- _About this exercise_
Please copy each line in the records below that contains the string "printed".

- _Data section_
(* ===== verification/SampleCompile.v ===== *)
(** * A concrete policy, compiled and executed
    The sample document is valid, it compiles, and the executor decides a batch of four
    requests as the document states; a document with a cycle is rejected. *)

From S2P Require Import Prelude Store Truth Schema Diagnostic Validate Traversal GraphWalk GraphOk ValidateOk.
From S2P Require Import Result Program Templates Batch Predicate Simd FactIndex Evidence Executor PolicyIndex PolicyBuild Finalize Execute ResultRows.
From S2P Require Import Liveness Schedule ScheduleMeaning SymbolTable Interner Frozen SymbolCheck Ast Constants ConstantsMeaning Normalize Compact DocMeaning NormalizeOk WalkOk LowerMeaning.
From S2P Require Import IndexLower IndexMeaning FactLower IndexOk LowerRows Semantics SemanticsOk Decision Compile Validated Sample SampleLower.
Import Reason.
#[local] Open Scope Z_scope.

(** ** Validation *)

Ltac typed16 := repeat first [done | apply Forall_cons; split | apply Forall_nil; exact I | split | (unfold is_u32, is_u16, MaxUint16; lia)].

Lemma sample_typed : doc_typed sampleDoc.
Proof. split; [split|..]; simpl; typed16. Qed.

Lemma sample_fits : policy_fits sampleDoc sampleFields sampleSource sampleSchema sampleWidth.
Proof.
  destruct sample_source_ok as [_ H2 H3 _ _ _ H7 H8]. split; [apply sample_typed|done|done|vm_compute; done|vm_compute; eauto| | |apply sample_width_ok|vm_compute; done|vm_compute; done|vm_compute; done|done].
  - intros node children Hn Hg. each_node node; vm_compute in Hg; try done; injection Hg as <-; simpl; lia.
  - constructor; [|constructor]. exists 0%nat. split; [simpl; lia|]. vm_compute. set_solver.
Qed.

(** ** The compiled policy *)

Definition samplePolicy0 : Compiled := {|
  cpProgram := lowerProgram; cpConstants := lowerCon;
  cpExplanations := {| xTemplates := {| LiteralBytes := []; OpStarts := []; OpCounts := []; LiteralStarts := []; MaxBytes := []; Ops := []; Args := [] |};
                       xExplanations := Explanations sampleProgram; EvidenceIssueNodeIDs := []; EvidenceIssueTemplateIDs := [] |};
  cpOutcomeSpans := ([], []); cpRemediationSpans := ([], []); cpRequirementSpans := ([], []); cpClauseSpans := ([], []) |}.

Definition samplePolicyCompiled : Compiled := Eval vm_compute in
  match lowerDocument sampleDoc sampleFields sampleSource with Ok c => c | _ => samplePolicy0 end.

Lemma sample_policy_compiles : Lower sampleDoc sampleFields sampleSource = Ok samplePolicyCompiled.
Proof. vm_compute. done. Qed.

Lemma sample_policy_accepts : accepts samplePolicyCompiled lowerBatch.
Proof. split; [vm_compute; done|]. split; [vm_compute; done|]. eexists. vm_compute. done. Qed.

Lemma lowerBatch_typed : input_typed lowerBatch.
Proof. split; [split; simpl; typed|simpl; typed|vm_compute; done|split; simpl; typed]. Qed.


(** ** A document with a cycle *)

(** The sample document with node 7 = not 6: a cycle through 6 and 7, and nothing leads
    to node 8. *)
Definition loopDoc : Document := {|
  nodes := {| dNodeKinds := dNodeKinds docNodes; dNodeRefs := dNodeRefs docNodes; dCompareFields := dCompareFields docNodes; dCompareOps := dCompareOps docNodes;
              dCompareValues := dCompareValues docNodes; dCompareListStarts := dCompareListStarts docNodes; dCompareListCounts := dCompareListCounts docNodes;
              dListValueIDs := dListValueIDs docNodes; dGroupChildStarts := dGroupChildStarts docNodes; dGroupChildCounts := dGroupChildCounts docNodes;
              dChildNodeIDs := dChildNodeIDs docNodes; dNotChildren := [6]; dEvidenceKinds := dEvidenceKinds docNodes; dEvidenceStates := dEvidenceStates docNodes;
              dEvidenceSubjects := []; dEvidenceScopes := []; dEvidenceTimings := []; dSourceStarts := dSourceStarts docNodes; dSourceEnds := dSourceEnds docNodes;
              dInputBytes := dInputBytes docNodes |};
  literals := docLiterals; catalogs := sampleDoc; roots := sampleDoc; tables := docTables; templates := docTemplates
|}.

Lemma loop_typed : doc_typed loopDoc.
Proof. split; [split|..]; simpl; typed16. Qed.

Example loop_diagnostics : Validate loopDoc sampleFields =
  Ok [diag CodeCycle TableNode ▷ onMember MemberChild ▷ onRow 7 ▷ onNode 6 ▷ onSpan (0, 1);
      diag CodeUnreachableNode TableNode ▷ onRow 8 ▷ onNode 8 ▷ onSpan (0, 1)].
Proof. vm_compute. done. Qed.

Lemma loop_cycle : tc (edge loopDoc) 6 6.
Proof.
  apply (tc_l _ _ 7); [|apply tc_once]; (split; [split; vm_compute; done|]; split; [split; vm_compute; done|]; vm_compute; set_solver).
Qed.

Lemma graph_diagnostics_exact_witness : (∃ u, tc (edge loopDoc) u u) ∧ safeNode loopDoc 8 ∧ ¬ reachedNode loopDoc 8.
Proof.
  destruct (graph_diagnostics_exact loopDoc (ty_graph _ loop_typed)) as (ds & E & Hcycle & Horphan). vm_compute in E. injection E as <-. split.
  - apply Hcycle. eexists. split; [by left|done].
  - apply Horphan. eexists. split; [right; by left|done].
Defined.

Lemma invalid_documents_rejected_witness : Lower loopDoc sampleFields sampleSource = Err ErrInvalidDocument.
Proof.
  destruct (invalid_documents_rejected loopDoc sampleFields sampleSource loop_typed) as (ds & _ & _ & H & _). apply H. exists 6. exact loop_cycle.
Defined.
* * *
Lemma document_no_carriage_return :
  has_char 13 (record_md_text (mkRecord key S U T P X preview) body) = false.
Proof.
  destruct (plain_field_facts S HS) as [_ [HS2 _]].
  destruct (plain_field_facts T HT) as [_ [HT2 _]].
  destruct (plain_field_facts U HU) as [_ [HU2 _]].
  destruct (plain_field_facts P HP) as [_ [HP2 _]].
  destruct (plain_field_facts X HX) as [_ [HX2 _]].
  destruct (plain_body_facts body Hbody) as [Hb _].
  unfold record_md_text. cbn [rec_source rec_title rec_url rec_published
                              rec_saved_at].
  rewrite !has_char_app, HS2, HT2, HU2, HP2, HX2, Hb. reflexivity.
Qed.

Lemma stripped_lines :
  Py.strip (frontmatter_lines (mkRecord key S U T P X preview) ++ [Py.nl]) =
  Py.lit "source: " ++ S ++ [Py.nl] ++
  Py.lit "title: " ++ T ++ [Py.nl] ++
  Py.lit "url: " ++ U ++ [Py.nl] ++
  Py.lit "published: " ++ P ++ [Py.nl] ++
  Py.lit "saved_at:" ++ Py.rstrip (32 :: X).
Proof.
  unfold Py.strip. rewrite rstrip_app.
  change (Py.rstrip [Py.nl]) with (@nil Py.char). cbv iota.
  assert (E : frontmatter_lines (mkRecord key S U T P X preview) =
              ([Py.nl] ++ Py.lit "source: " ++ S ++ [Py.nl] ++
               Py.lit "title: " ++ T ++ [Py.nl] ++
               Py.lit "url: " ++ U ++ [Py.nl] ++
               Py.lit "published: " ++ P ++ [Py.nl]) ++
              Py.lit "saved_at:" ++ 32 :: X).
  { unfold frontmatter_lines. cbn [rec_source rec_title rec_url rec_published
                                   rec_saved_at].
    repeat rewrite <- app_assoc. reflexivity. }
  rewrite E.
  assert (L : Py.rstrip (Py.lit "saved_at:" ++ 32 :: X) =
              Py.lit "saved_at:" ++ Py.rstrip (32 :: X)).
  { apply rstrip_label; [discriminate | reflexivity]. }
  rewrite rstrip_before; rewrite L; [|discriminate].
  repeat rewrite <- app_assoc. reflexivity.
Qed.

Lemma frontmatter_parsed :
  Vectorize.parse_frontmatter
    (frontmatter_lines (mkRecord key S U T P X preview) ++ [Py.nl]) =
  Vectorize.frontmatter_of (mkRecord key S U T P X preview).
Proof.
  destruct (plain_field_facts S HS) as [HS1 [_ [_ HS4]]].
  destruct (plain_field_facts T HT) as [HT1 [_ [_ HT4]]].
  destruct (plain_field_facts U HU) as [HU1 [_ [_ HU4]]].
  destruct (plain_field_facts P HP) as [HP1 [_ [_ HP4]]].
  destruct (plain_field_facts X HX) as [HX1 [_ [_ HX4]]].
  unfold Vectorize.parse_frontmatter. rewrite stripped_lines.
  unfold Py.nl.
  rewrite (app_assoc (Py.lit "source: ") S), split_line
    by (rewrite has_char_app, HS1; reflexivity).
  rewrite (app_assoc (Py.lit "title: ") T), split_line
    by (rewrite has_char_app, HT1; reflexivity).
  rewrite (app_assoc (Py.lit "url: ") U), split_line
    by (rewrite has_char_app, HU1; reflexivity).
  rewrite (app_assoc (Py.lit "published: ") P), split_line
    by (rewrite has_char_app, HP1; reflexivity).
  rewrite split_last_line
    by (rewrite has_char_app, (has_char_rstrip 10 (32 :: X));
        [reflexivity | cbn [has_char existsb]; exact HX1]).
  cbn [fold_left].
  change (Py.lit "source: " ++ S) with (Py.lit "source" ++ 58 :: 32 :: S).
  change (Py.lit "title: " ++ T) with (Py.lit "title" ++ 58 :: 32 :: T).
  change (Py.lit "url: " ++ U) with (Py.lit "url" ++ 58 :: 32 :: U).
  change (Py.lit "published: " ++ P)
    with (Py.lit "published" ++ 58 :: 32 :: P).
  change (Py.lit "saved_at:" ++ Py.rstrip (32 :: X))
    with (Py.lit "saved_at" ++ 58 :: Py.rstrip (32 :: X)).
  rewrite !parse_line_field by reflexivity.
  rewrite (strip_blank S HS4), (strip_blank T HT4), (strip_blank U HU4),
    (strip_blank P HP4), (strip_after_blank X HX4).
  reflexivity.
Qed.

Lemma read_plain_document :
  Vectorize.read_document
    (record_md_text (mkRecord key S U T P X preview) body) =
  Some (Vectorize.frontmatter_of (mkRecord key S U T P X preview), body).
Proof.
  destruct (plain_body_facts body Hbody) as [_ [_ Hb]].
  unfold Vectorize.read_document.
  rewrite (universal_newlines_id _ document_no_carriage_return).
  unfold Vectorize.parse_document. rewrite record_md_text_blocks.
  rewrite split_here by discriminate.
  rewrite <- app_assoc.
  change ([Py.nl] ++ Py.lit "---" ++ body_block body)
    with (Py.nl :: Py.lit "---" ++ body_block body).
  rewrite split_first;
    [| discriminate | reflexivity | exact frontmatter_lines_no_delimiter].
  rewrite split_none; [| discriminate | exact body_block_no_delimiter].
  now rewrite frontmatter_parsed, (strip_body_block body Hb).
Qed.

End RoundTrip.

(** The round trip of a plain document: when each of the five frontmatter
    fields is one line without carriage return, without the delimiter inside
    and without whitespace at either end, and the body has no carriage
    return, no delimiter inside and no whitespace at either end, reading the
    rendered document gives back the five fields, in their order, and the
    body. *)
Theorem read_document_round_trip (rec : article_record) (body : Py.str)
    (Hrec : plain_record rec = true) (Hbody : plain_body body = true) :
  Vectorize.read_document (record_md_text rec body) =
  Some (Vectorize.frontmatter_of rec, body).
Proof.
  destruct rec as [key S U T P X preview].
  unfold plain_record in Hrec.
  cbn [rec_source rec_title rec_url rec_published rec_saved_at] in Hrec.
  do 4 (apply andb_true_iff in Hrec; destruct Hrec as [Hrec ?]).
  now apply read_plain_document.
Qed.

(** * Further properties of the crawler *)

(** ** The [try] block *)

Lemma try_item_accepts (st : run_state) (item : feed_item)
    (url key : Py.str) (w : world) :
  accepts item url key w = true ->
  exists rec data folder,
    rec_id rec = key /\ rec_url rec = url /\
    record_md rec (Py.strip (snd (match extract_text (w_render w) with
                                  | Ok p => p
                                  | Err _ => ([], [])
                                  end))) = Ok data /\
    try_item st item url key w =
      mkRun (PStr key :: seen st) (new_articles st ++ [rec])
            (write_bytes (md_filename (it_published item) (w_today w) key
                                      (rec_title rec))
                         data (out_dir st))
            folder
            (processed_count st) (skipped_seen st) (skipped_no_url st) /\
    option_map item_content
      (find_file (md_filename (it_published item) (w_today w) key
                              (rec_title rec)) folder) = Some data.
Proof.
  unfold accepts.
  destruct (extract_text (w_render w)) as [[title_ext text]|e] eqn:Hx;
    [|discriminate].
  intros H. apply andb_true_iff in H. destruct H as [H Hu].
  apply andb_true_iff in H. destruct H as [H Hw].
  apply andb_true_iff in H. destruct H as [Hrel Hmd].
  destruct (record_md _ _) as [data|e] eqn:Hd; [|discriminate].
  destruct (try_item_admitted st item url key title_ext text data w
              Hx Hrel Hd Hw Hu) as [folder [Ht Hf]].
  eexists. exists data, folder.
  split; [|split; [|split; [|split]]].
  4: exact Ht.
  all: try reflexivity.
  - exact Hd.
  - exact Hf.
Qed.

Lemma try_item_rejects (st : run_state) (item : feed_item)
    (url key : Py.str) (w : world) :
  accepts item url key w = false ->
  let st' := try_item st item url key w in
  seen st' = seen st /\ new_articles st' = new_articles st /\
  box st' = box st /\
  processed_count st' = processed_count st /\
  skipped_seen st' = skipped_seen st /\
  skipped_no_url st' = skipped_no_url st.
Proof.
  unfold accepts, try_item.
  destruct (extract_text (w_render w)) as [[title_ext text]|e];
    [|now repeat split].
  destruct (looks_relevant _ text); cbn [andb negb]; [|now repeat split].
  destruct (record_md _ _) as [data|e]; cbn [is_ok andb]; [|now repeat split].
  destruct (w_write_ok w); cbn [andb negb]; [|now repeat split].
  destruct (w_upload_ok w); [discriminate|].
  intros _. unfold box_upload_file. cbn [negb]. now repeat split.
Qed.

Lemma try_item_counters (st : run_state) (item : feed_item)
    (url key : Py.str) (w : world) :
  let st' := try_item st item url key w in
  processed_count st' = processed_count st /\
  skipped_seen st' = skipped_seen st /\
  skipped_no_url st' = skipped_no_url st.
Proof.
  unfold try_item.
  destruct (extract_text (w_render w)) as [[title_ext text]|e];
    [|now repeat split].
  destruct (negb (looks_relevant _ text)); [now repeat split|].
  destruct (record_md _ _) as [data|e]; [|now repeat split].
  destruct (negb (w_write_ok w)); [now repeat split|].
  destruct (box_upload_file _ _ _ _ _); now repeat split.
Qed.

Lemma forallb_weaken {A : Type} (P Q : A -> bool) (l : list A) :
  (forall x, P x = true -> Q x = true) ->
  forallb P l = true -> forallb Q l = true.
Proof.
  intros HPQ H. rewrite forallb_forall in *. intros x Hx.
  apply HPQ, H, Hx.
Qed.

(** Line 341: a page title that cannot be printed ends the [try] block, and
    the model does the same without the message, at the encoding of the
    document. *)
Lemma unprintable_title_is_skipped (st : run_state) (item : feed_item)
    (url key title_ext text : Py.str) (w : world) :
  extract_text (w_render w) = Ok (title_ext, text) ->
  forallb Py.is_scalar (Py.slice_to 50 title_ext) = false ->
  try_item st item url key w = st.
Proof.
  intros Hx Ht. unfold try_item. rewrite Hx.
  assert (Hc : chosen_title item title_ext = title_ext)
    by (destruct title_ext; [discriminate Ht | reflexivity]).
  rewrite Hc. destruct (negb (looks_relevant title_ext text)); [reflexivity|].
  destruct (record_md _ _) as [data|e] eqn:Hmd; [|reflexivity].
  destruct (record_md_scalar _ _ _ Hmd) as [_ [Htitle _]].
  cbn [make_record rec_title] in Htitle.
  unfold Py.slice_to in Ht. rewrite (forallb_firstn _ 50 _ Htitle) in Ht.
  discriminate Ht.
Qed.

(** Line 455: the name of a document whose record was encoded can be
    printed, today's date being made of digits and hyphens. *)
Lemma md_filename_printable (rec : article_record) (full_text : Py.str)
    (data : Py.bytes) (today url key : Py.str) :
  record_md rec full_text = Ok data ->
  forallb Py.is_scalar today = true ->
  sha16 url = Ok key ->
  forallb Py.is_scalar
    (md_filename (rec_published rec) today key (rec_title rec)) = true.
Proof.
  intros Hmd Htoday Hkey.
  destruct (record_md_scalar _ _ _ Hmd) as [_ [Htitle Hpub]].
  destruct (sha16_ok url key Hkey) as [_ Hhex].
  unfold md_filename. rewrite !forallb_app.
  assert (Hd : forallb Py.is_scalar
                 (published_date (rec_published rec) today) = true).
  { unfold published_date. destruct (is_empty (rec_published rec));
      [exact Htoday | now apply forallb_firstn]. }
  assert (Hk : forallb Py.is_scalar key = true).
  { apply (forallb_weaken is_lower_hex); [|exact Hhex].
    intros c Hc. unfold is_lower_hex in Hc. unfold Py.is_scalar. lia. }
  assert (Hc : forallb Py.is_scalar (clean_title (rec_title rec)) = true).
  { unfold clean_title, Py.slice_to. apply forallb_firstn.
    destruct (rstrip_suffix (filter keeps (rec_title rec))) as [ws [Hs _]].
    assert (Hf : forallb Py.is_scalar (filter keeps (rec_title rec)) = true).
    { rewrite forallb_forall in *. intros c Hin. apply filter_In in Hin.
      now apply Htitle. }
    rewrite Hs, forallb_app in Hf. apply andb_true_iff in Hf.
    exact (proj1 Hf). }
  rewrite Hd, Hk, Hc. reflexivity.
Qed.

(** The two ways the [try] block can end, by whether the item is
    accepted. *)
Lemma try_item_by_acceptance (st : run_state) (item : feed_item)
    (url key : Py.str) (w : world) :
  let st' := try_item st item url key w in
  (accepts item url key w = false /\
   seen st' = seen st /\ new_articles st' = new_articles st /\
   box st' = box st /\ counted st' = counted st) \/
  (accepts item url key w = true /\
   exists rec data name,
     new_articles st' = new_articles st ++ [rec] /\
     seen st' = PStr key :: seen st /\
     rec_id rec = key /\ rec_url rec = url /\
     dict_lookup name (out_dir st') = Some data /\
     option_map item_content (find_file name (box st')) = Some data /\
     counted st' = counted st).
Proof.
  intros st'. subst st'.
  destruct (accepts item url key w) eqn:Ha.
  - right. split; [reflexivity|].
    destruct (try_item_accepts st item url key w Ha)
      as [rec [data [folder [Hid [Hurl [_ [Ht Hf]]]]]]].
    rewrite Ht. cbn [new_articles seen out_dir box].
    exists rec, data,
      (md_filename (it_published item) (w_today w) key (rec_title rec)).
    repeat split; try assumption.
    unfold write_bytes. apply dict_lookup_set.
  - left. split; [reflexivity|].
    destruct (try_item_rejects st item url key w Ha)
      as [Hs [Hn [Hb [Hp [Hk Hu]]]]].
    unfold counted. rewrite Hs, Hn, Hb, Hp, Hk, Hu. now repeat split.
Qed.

- _Finished exercise_
(** Line 341: a page title that cannot be printed ends the [try] block, and
    printed, today's date being made of digits and hyphens. *)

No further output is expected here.